>>>>

Definition channel_op {E : EpochUtil} {G : GuidUtil} {D X} {H : ChannelHooks D X} (op : ChannelOp)
  (c : Channel D X) : Channel D X :=
  match op with
  | Op_open => Channel_open c
  | Op_reset b => snd (Channel_reset b c)
  | Op_close code text cl me => Channel_close code text cl me c
  | Op_processReceived hp m => snd (Channel_processReceived hp m c)
  | Op_gracefulClose => Channel_gracefulClose c
  | Op_waitForReady f => snd (Channel_waitForReady f c)
  | Op_updateTopology hp u f => Channel_updateTopology hp u f c
  | Op_onWriteComplete => Channel_onWriteComplete c
  | Op_retry => Channel_retry c
  | Op_channelHung b => Channel_channelHung b c
  end.

(** Two derived classes that differ only in how they handle basic methods and contents
    behave the same on operations that bring neither. *)
Lemma channel_op_ext {E : EpochUtil} {G : GuidUtil} {D X : Type} (H1 H2 : ChannelHooks D X) op (c : Channel D X) :
  processConfirmMethod (ChannelHooks := H1) = processConfirmMethod (ChannelHooks := H2) →
  onOpen (ChannelHooks := H1) = onOpen (ChannelHooks := H2) →
  onReset (ChannelHooks := H1) = onReset (ChannelHooks := H2) →
  onFlowAllowed (ChannelHooks := H1) = onFlowAllowed (ChannelHooks := H2) →
  processFailures (ChannelHooks := H1) = processFailures (ChannelHooks := H2) →
  match op with
  | Op_processReceived _ (AM_Method (Method_Basic m)) =>
      processBasicMethod (ChannelHooks := H1) m c = processBasicMethod (ChannelHooks := H2) m c
  | Op_processReceived _ (AM_Message m) =>
      processMessage (ChannelHooks := H1) m c = processMessage (ChannelHooks := H2) m c
  | _ => True
  end →
  channel_op (H := H1) op c = channel_op (H := H2) op c.
Proof.
  destruct H1, H2. simpl. intros -> -> -> -> -> Hop.
  destruct op as [| b | | hp m | | | | | |]; cbn [channel_op].
  4: { unfold Channel_processReceived.
       destruct (d_state c); [| | | | | | | exact eq_refl];
         (destruct m as [| | m | [| m | m | m | m | m | m]];
          [exact eq_refl | exact eq_refl | exact Hop | exact eq_refl | exact Hop | | | | |]);
         by cbv [Channel_processChannelMethod Channel_processTopologyMethod Channel_declareTopology
                 call_topologyCallback Channel_topologyDeclared Channel_reset processFailures onReset onOpen
                 onFlowAllowed processConfirmMethod]. }
  all: by cbv [Channel_onWriteComplete Channel_reset processFailures onReset].
Qed.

<<<<

Task item:
After locating the line holding "processConfirmMethod (ChannelHooks := H1)" above, output exactly that line and every line after it through the line holding "[exact eq_refl |". Include nothing else.

Exercise output:
  processConfirmMethod (ChannelHooks := H1) = processConfirmMethod (ChannelHooks := H2) →
  onOpen (ChannelHooks := H1) = onOpen (ChannelHooks := H2) →
  onReset (ChannelHooks := H1) = onReset (ChannelHooks := H2) →
  onFlowAllowed (ChannelHooks := H1) = onFlowAllowed (ChannelHooks := H2) →
  processFailures (ChannelHooks := H1) = processFailures (ChannelHooks := H2) →
  match op with
  | Op_processReceived _ (AM_Method (Method_Basic m)) =>
      processBasicMethod (ChannelHooks := H1) m c = processBasicMethod (ChannelHooks := H2) m c
  | Op_processReceived _ (AM_Message m) =>
      processMessage (ChannelHooks := H1) m c = processMessage (ChannelHooks := H2) m c
  | _ => True
  end →
  channel_op (H := H1) op c = channel_op (H := H2) op c.
Proof.
  destruct H1, H2. simpl. intros -> -> -> -> -> Hop.
  destruct op as [| b | | hp m | | | | | |]; cbn [channel_op].
  4: { unfold Channel_processReceived.
       destruct (d_state c); [| | | | | | | exact eq_refl];
         (destruct m as [| | m | [| m | m | m | m | m | m]];
          [exact eq_refl | exact eq_refl | exact Hop | exact eq_refl | exact Hop | | | | |]);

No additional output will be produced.